Work task:
Write out exactly the lines below that run from the one containing "all free; the" through the one containing "eexists _, h, en, loc. split.", both included, with no other lines.

*** Opening of The data ***

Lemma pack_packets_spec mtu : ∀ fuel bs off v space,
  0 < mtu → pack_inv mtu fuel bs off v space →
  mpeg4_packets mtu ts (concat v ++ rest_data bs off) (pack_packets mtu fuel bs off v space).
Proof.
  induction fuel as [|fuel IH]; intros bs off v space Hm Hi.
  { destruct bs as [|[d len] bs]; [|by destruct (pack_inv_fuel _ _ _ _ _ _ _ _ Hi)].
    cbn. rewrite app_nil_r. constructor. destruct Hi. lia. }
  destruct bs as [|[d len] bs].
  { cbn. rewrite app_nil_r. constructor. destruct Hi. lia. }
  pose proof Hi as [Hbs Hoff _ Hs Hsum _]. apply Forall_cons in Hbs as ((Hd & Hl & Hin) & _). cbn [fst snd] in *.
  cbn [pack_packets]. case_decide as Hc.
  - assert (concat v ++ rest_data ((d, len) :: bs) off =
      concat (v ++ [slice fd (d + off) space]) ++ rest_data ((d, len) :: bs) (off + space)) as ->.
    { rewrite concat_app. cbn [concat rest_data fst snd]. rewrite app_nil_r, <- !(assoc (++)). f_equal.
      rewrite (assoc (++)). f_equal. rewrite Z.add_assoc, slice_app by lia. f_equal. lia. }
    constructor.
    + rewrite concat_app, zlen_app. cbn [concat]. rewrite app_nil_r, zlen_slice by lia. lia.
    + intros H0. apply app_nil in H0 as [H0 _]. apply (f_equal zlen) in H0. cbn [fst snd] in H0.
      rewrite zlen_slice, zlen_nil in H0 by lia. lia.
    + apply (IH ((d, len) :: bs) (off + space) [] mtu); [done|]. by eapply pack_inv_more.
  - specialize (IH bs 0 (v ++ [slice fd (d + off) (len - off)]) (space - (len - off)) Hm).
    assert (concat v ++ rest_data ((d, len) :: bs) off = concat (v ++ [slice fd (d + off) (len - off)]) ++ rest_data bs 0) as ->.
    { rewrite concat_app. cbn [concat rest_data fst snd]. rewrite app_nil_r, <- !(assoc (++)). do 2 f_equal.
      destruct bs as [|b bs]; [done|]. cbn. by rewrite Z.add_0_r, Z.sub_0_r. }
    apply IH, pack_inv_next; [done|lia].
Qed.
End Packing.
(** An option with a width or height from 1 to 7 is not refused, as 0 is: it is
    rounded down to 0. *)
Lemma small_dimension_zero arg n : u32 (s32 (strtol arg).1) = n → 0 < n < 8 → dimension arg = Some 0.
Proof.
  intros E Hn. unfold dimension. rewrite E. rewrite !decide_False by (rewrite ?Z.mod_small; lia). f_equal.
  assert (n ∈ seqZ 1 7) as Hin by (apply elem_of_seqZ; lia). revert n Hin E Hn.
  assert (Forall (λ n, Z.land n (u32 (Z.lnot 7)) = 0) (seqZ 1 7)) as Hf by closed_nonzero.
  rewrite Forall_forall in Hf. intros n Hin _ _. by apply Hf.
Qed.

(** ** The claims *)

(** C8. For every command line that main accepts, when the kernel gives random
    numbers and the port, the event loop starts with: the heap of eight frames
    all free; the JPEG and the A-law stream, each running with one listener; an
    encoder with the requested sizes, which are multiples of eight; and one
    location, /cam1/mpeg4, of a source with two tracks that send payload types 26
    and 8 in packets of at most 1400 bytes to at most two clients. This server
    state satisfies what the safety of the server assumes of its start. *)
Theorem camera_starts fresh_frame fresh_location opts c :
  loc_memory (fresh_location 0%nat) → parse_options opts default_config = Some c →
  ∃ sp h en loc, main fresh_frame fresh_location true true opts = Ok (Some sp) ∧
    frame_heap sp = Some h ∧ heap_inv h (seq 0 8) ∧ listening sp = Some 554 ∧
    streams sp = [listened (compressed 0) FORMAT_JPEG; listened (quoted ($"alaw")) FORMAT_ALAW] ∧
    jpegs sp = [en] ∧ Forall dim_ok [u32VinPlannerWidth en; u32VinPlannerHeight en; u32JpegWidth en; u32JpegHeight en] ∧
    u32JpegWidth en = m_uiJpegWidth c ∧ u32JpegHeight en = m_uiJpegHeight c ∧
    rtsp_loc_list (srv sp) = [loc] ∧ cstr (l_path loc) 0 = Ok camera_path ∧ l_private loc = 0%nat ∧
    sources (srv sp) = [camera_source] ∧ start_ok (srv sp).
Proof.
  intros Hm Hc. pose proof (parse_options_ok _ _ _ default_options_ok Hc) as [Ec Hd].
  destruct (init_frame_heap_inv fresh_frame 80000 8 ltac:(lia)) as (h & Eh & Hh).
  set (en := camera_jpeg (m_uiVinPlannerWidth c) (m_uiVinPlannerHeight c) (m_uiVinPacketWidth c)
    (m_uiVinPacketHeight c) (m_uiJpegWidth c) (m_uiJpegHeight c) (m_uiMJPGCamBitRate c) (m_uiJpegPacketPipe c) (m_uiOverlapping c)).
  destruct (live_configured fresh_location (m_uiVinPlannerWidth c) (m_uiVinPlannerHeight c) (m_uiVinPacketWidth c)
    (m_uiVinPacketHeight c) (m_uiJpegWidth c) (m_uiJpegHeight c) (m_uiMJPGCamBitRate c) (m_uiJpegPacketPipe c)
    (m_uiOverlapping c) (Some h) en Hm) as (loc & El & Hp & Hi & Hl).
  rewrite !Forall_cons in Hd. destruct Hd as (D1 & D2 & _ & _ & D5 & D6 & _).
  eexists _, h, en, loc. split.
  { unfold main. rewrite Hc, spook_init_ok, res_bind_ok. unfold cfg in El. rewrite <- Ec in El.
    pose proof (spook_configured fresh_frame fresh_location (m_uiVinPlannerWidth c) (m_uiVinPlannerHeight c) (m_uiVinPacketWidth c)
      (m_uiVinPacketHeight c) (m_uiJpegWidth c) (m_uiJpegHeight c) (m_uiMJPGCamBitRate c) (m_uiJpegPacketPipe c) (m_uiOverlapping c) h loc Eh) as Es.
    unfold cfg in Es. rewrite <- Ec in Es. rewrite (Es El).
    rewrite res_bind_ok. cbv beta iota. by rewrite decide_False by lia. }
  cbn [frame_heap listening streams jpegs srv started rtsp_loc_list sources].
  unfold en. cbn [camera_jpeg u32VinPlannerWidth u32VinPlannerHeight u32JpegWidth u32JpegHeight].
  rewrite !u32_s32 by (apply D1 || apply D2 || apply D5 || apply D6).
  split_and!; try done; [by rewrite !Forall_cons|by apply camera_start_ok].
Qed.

*** Close of The data ***

Result of this task:
    all free; the JPEG and the A-law stream, each running with one listener; an
    encoder with the requested sizes, which are multiples of eight; and one
    location, /cam1/mpeg4, of a source with two tracks that send payload types 26
    and 8 in packets of at most 1400 bytes to at most two clients. This server
    state satisfies what the safety of the server assumes of its start. *)
Theorem camera_starts fresh_frame fresh_location opts c :
  loc_memory (fresh_location 0%nat) → parse_options opts default_config = Some c →
  ∃ sp h en loc, main fresh_frame fresh_location true true opts = Ok (Some sp) ∧
    frame_heap sp = Some h ∧ heap_inv h (seq 0 8) ∧ listening sp = Some 554 ∧
    streams sp = [listened (compressed 0) FORMAT_JPEG; listened (quoted ($"alaw")) FORMAT_ALAW] ∧
    jpegs sp = [en] ∧ Forall dim_ok [u32VinPlannerWidth en; u32VinPlannerHeight en; u32JpegWidth en; u32JpegHeight en] ∧
    u32JpegWidth en = m_uiJpegWidth c ∧ u32JpegHeight en = m_uiJpegHeight c ∧
    rtsp_loc_list (srv sp) = [loc] ∧ cstr (l_path loc) 0 = Ok camera_path ∧ l_private loc = 0%nat ∧
    sources (srv sp) = [camera_source] ∧ start_ok (srv sp).
Proof.
  intros Hm Hc. pose proof (parse_options_ok _ _ _ default_options_ok Hc) as [Ec Hd].
  destruct (init_frame_heap_inv fresh_frame 80000 8 ltac:(lia)) as (h & Eh & Hh).
  set (en := camera_jpeg (m_uiVinPlannerWidth c) (m_uiVinPlannerHeight c) (m_uiVinPacketWidth c)
    (m_uiVinPacketHeight c) (m_uiJpegWidth c) (m_uiJpegHeight c) (m_uiMJPGCamBitRate c) (m_uiJpegPacketPipe c) (m_uiOverlapping c)).
  destruct (live_configured fresh_location (m_uiVinPlannerWidth c) (m_uiVinPlannerHeight c) (m_uiVinPacketWidth c)
    (m_uiVinPacketHeight c) (m_uiJpegWidth c) (m_uiJpegHeight c) (m_uiMJPGCamBitRate c) (m_uiJpegPacketPipe c)
    (m_uiOverlapping c) (Some h) en Hm) as (loc & El & Hp & Hi & Hl).
  rewrite !Forall_cons in Hd. destruct Hd as (D1 & D2 & _ & _ & D5 & D6 & _).
  eexists _, h, en, loc. split.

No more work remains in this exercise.